What the task asks: From the data below, retype exactly the lines starting with the one that contains "Fixpoint py_lstrip (s" and ending with the one that contains "else match py_split1 sep s' with", both included.

------------

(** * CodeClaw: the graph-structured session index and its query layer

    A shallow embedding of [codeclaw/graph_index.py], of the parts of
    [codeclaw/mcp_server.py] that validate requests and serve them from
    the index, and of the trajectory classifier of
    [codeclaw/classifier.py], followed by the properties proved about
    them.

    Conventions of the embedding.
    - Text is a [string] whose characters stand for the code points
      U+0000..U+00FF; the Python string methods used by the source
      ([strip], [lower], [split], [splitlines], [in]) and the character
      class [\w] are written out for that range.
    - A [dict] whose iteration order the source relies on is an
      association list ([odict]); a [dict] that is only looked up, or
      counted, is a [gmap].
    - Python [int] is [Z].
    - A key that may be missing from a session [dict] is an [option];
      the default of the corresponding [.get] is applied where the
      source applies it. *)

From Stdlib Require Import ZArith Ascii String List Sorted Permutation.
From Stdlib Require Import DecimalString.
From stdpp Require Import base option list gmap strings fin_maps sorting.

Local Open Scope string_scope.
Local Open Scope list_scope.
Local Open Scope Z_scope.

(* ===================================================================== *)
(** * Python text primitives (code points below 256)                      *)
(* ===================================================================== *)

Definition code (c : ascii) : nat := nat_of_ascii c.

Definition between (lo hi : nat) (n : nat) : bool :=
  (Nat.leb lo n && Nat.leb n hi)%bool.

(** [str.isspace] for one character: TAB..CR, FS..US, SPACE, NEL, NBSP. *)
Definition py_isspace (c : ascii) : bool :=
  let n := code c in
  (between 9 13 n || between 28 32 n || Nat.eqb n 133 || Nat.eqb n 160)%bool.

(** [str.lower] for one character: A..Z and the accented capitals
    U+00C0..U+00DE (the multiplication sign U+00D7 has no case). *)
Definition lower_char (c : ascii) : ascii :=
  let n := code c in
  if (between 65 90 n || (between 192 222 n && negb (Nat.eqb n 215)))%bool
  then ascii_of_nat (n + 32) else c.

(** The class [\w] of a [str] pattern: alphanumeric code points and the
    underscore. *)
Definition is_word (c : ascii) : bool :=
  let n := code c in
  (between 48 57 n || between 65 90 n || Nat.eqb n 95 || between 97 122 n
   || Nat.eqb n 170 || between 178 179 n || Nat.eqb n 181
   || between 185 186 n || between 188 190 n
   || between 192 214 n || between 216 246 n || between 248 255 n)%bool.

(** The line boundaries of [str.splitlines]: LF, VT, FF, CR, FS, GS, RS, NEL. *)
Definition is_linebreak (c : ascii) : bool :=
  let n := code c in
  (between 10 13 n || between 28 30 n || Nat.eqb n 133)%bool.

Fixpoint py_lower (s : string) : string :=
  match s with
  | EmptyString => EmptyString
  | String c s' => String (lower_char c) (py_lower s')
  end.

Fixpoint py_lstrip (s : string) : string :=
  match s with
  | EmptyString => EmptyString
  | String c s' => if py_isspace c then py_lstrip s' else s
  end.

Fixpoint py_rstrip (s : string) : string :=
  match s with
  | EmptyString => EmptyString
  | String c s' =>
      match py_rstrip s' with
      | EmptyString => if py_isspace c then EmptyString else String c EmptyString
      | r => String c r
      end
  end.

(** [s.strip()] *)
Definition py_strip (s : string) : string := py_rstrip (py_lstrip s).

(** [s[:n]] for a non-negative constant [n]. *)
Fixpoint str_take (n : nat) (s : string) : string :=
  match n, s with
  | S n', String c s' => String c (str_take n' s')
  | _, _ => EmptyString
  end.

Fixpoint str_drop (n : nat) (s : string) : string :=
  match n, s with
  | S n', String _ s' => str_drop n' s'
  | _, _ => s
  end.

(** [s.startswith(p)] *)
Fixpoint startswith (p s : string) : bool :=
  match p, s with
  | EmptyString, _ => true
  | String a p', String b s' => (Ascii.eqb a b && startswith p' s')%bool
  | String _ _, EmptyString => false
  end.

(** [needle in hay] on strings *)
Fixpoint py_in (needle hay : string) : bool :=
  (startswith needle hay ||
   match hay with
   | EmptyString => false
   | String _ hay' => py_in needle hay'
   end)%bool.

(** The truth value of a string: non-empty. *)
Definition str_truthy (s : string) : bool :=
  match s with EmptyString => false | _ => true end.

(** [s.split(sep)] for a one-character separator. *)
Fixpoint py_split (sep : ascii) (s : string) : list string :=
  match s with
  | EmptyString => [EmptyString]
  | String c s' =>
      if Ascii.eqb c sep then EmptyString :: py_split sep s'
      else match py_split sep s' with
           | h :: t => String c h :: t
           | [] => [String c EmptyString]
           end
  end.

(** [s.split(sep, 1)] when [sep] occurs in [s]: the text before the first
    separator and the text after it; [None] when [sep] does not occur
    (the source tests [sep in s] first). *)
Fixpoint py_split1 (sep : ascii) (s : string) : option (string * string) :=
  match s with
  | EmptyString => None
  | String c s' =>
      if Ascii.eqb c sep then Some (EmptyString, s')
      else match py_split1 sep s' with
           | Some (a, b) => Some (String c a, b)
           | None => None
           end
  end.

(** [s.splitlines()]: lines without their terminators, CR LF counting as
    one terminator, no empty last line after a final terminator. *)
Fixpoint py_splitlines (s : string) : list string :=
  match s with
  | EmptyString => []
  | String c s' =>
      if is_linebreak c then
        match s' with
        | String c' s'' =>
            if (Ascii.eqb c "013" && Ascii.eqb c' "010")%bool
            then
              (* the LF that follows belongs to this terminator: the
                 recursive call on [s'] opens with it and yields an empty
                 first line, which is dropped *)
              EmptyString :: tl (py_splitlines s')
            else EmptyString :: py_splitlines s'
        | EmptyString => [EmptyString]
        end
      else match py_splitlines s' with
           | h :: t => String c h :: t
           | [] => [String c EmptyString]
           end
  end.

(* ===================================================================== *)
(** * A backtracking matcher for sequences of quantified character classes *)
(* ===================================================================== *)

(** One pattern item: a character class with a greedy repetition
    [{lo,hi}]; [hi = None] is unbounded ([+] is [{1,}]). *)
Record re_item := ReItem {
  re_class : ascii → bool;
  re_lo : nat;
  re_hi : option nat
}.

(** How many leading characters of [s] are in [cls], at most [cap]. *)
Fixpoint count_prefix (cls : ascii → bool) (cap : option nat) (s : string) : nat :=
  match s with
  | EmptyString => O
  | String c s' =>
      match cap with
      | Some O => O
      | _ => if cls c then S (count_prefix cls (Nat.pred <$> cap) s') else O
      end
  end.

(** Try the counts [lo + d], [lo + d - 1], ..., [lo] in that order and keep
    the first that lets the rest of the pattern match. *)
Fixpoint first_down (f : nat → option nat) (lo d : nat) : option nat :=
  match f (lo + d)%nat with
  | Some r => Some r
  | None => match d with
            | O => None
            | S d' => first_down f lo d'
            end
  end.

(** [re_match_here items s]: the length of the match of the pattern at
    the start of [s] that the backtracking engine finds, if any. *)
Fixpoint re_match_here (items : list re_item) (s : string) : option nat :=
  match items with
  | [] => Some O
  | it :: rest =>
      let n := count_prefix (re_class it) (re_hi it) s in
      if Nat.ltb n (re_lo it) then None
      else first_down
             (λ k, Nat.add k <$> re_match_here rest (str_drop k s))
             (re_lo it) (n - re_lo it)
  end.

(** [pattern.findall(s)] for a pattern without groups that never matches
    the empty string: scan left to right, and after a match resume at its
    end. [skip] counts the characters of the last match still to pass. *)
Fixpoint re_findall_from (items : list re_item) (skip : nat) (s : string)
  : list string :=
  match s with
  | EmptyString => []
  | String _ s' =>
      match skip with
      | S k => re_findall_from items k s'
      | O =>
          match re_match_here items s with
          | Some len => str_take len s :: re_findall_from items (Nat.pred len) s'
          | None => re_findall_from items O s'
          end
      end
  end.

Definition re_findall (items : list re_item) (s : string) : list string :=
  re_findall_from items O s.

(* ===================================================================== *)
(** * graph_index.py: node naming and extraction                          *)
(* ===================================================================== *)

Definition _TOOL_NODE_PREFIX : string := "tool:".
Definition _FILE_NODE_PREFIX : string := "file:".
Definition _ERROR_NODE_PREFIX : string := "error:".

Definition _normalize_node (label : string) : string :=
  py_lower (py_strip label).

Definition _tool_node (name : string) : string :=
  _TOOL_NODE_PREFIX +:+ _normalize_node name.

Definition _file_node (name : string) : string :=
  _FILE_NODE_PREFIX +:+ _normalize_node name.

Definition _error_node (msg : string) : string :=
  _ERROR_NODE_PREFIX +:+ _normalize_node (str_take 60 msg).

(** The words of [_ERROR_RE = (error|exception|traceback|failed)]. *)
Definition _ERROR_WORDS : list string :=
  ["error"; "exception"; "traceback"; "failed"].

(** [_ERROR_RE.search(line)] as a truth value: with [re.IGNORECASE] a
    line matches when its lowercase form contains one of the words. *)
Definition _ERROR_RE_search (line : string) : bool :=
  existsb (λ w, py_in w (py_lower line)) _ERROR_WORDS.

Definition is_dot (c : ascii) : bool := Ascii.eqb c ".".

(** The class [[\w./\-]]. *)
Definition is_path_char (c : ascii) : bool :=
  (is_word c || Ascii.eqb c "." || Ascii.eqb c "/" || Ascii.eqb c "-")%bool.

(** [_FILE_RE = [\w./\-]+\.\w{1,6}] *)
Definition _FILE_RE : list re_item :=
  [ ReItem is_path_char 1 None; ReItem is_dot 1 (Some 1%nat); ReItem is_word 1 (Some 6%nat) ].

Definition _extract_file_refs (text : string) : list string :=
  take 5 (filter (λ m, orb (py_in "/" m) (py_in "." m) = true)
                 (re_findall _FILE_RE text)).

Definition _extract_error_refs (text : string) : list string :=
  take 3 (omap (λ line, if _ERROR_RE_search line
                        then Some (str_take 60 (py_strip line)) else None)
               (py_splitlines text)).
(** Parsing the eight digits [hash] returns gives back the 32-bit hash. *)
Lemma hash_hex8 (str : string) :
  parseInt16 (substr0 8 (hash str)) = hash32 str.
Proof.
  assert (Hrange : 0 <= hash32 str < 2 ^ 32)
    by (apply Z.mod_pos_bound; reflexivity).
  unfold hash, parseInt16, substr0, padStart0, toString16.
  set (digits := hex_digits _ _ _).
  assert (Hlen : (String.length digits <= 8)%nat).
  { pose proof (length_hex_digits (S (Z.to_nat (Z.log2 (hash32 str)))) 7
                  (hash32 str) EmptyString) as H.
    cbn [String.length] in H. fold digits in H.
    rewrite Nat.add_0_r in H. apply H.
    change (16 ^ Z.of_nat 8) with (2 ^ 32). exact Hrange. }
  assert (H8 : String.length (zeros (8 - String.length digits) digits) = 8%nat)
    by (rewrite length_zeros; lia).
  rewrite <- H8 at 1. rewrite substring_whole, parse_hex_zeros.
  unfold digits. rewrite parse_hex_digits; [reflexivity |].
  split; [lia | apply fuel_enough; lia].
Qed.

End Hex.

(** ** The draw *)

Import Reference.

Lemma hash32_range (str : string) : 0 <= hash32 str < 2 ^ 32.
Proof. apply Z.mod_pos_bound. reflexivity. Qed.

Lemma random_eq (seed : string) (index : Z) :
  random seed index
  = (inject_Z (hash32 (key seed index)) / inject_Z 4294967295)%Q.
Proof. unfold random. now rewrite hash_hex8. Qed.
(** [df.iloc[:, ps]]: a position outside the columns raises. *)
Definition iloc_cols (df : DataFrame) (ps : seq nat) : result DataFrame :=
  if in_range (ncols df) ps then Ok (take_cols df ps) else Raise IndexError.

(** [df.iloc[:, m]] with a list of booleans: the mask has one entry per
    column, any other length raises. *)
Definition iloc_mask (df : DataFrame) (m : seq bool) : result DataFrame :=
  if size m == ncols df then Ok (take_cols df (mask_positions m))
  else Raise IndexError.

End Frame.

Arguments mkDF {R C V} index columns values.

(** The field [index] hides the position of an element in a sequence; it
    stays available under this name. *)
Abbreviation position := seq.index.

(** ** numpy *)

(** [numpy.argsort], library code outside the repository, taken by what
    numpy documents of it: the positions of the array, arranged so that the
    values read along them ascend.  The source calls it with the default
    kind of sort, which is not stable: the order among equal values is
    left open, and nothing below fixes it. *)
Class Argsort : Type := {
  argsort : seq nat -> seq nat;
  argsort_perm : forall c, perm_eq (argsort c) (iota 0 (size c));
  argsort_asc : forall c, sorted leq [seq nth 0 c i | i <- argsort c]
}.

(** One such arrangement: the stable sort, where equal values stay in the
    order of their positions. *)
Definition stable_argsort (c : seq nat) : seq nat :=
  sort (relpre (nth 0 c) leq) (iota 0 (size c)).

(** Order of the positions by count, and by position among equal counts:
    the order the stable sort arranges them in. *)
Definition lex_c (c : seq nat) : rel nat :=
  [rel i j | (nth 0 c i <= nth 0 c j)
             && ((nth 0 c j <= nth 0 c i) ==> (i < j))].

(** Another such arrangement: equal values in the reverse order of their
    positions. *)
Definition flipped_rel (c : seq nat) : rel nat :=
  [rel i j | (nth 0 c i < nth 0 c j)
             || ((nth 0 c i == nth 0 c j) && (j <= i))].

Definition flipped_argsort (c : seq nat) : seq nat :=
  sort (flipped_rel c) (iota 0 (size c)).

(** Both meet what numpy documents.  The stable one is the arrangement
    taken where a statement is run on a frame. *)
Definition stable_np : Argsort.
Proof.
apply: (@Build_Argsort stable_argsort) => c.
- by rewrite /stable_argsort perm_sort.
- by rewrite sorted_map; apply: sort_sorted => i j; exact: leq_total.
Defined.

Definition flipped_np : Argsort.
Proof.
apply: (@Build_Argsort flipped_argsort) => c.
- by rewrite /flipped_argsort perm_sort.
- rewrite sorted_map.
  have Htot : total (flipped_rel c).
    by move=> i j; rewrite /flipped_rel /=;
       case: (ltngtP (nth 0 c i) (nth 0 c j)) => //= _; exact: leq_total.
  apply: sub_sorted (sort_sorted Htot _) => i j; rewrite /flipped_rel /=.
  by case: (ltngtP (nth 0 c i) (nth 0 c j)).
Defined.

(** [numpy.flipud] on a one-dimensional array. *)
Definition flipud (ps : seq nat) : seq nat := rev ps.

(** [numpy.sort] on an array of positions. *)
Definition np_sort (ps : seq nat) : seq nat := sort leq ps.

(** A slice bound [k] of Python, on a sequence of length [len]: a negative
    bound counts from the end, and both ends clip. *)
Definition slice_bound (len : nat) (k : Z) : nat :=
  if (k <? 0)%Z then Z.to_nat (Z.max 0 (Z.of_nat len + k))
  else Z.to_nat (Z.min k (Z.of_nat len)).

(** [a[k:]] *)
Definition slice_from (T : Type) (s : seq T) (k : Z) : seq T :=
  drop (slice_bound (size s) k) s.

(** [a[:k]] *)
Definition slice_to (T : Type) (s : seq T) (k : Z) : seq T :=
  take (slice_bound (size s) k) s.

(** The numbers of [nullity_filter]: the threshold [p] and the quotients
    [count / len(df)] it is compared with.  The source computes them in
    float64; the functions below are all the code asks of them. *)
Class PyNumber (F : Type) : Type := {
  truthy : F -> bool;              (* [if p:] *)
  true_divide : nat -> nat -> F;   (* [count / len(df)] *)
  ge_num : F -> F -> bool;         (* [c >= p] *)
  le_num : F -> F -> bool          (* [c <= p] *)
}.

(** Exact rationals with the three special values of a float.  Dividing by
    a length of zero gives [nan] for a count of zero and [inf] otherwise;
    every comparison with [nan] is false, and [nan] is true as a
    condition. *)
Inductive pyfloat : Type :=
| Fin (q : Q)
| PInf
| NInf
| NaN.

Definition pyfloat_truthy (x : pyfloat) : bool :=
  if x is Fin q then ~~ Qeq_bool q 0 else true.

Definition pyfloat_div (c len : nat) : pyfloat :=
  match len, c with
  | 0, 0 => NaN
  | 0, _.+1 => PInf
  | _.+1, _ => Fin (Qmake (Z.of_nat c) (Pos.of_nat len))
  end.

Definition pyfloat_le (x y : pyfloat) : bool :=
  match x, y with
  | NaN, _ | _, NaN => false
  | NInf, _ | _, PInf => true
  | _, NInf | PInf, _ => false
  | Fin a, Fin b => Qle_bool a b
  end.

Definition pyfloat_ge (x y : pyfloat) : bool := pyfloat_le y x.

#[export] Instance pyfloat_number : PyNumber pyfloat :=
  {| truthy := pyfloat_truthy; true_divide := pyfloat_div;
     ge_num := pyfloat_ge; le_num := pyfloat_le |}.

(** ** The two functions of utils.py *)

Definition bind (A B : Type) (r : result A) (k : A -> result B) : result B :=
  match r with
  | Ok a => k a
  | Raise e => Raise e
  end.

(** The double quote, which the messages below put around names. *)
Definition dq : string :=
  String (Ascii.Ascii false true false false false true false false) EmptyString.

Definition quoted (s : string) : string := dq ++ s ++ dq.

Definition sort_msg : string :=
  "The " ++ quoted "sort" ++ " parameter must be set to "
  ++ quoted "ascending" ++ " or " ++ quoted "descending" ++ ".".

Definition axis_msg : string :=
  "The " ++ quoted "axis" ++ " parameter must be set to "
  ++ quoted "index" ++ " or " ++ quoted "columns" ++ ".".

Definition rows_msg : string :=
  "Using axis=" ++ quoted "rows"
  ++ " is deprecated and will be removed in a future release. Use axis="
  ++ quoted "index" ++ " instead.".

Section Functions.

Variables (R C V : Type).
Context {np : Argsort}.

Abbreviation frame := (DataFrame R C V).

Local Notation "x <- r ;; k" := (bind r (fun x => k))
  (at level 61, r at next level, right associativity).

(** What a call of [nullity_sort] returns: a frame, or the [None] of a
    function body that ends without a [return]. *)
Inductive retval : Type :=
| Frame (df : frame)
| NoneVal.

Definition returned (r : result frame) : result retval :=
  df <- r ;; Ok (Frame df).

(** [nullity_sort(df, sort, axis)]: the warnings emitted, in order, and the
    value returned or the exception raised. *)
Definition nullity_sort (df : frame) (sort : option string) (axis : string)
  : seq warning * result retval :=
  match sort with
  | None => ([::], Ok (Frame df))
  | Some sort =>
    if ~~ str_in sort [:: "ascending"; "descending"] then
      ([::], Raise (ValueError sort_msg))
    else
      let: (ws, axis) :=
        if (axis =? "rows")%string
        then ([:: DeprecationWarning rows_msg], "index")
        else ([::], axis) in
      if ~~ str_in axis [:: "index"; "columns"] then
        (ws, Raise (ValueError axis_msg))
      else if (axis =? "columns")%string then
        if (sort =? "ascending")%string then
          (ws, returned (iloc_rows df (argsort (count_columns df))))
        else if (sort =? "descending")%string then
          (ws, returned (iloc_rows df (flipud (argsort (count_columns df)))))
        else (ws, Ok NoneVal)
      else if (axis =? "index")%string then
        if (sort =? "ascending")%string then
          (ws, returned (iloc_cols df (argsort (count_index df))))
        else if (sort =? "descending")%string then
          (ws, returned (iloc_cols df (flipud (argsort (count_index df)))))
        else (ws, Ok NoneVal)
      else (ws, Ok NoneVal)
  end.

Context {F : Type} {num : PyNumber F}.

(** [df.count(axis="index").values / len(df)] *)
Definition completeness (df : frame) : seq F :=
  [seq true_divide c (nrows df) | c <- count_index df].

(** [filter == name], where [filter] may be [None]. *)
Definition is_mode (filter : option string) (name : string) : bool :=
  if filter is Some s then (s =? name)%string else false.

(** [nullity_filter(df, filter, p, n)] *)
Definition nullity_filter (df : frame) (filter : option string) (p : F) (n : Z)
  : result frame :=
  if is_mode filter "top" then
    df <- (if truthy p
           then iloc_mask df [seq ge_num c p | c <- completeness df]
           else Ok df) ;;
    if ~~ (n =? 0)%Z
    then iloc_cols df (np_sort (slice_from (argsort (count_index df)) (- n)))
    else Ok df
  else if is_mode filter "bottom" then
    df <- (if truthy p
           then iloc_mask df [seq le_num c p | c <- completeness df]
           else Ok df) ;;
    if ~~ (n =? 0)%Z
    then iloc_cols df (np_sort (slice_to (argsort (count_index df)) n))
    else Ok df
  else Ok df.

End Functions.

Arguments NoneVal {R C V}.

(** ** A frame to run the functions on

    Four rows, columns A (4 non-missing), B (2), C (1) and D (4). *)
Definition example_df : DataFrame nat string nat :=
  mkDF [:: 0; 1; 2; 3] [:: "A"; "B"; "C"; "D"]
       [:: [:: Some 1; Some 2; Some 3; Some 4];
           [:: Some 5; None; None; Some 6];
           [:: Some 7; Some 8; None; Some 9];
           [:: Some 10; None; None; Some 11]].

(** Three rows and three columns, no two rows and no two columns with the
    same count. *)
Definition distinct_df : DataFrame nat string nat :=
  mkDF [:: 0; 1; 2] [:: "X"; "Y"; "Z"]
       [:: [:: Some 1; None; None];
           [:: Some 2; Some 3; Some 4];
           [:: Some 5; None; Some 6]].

------------

Task solution:
Fixpoint py_lstrip (s : string) : string :=
  match s with
  | EmptyString => EmptyString
  | String c s' => if py_isspace c then py_lstrip s' else s
  end.

Fixpoint py_rstrip (s : string) : string :=
  match s with
  | EmptyString => EmptyString
  | String c s' =>
      match py_rstrip s' with
      | EmptyString => if py_isspace c then EmptyString else String c EmptyString
      | r => String c r
      end
  end.

(** [s.strip()] *)
Definition py_strip (s : string) : string := py_rstrip (py_lstrip s).

(** [s[:n]] for a non-negative constant [n]. *)
Fixpoint str_take (n : nat) (s : string) : string :=
  match n, s with
  | S n', String c s' => String c (str_take n' s')
  | _, _ => EmptyString
  end.

Fixpoint str_drop (n : nat) (s : string) : string :=
  match n, s with
  | S n', String _ s' => str_drop n' s'
  | _, _ => s
  end.

(** [s.startswith(p)] *)
Fixpoint startswith (p s : string) : bool :=
  match p, s with
  | EmptyString, _ => true
  | String a p', String b s' => (Ascii.eqb a b && startswith p' s')%bool
  | String _ _, EmptyString => false
  end.

(** [needle in hay] on strings *)
Fixpoint py_in (needle hay : string) : bool :=
  (startswith needle hay ||
   match hay with
   | EmptyString => false
   | String _ hay' => py_in needle hay'
   end)%bool.

(** The truth value of a string: non-empty. *)
Definition str_truthy (s : string) : bool :=
  match s with EmptyString => false | _ => true end.

(** [s.split(sep)] for a one-character separator. *)
Fixpoint py_split (sep : ascii) (s : string) : list string :=
  match s with
  | EmptyString => [EmptyString]
  | String c s' =>
      if Ascii.eqb c sep then EmptyString :: py_split sep s'
      else match py_split sep s' with
           | h :: t => String c h :: t
           | [] => [String c EmptyString]
           end
  end.

(** [s.split(sep, 1)] when [sep] occurs in [s]: the text before the first
    separator and the text after it; [None] when [sep] does not occur
    (the source tests [sep in s] first). *)
Fixpoint py_split1 (sep : ascii) (s : string) : option (string * string) :=
  match s with
  | EmptyString => None
  | String c s' =>
      if Ascii.eqb c sep then Some (EmptyString, s')
      else match py_split1 sep s' with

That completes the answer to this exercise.